Saint Léobard
naquit en Auvergne d'une famille honnête, sans être noble. On
remarqua dès sa première jeunesse qu'il n'avait de goût que pour les
choses de Dieu. Ayant été envoyé aux écoles publiques pour y étudier
les lettres humaines, il employait le temps destiné aux
divertissements, à apprendre les psaumes par cœur, et à faire des
lectures de piété. A peine eut-il atteint l'âge de majorité, que ses
parents le pressèrent fortement de s'engager dans le mariage. Il
céda à leurs importunités, et régla sur la vertu le choix de celle
qui devait lui être unie. Le contrat passé, il fit les présents de
noces à celle qu'il devait épouser ; les fiançailles mêmes se
célébrèrent avec les solennités ordinaires : mais Dieu qui avait
d'autres vues sur son serviteur, permit que la célébration du
-mariage fut dérangée par la mort précipitée de son père et de sa
mère. Quelque temps après, Léobard alla trouver un de ses frères
pour lui remettre toutes les marques de l'engagement qu'il avait
contracté. La vue de ce frère enseveli dans le vin, le perça de la
plus vive douleur ; il se retira à l'écart, afin de pleurer en
liberté les excès de ce monde corrompu.
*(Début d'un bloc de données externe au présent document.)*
(** A streaming hash for the examples: it keeps the bytes, and its digest is their
    number, little-endian, followed by the last block of them. *)
Module ToyHash.
#[global] Instance toy : StreamHash (list N) := {|
  hash_init := []; hash_update s d := s ++ d;
  hash_final s := le_bytes 32 (le_value s); hash_fn m := le_bytes 32 (le_value m) |}.
#[global] Instance toy_lawful : LawfulHash (list N).
Proof.
  intros chunks. apply (f_equal (λ s, le_bytes 32 (le_value s))). change (mjoin chunks) with ([] ++ mjoin chunks). change hash_init with (@nil N). generalize (@nil N).
  induction chunks as [|c chunks IH]; intros s; cbn; [by rewrite app_nil_r|]. rewrite IH. by rewrite <- app_assoc.
Qed.
End ToyHash.
Lemma hash_refines_witness :
  let os := [HashT.OPut [1; 2; 3]%N; HashT.ODigest false; HashT.OPut (replicate (90 * 100) 7%N);
             HashT.OPutBlock [5; 6]%N; HashT.ODigest true; HashT.ODigest true] in
  Forall HashT.op_ok os ∧
  ∃ h, HashT.run_ops (St := list N) HashT.new os = Ret ((HashT.spec_ops [] os).1, h).
Proof.
  intros os. assert (Forall HashT.op_ok os) as Ho by (repeat constructor; done). split; [exact Ho|].
  destruct (hash_refines (St := list N) os Ho) as (h & H & _). exists h. exact H.
Defined.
Il s'endormit, et ne se
réveilla que vers minuit ; s'étant levé aussitôt, il se mit en
prières, et passa le reste de la nuit à remercier Dieu des grâces
qu'il lui avait faites, et à lui demander les lumières dont il avait
besoin pour connaître sa vocation.
Dès la pointe du
jour, il monta à cheval pour aller consulter Dieu sur le tombeau de
S. Martin de Tours, où il s'opérait un grand nombre de miracles, et
qui était comme l'oracle de la France. Lorsqu'il eut prié quelques
jours dans l'église du saint évêque, il passa la Loire, et se
renferma i près de l'abbaye de Marmoutier, dans une petite cellule
taillée dans le roc, et vacant par la retraite récente d'un reclus
nommé Alaric. Ceci arriva l'an de Jésus-Christ 571, le dixième du
règne des trois frères Gontran, Chilpéric et Sigebert. Son
application à la lecture et à la méditation de l'Écriture sainte lui
fit sentir encore plus vivement les vérités dont Dieu avait déjà
jeté les semences dans son cœur. Aux jeûnes, aux veilles, à la
prière, à la psalmodie et à la lecture, il joignait le travail des
mains, qui consistait, ou à copier les livres saints, ou à creuser
le roc avec un pic. Il avait de si bas sentiments de lui-même, que
son humilité avait quelque chose de plus étonnant encore que les
merveilles dont Dieu le rendait l'instrument. Quelques années après,
le Saint fut obligé de recevoir des disciples : ils vivaient dans
des cellules rangées autour de la sienne. Une légère contestation
s'étant élevée entre deux de ses frères, il en fut si chagrin, qu'il
résolut d'abandonner sa cellule pour aller demeurer loin d'un lieu
où la paix ne régnait pas ; mais saint Grégoire, évêque de Tours,
son principal directeur, le détourna de ce dessein, en lui
représentant qu'il ne pouvait venir que de l'esprit tentateur.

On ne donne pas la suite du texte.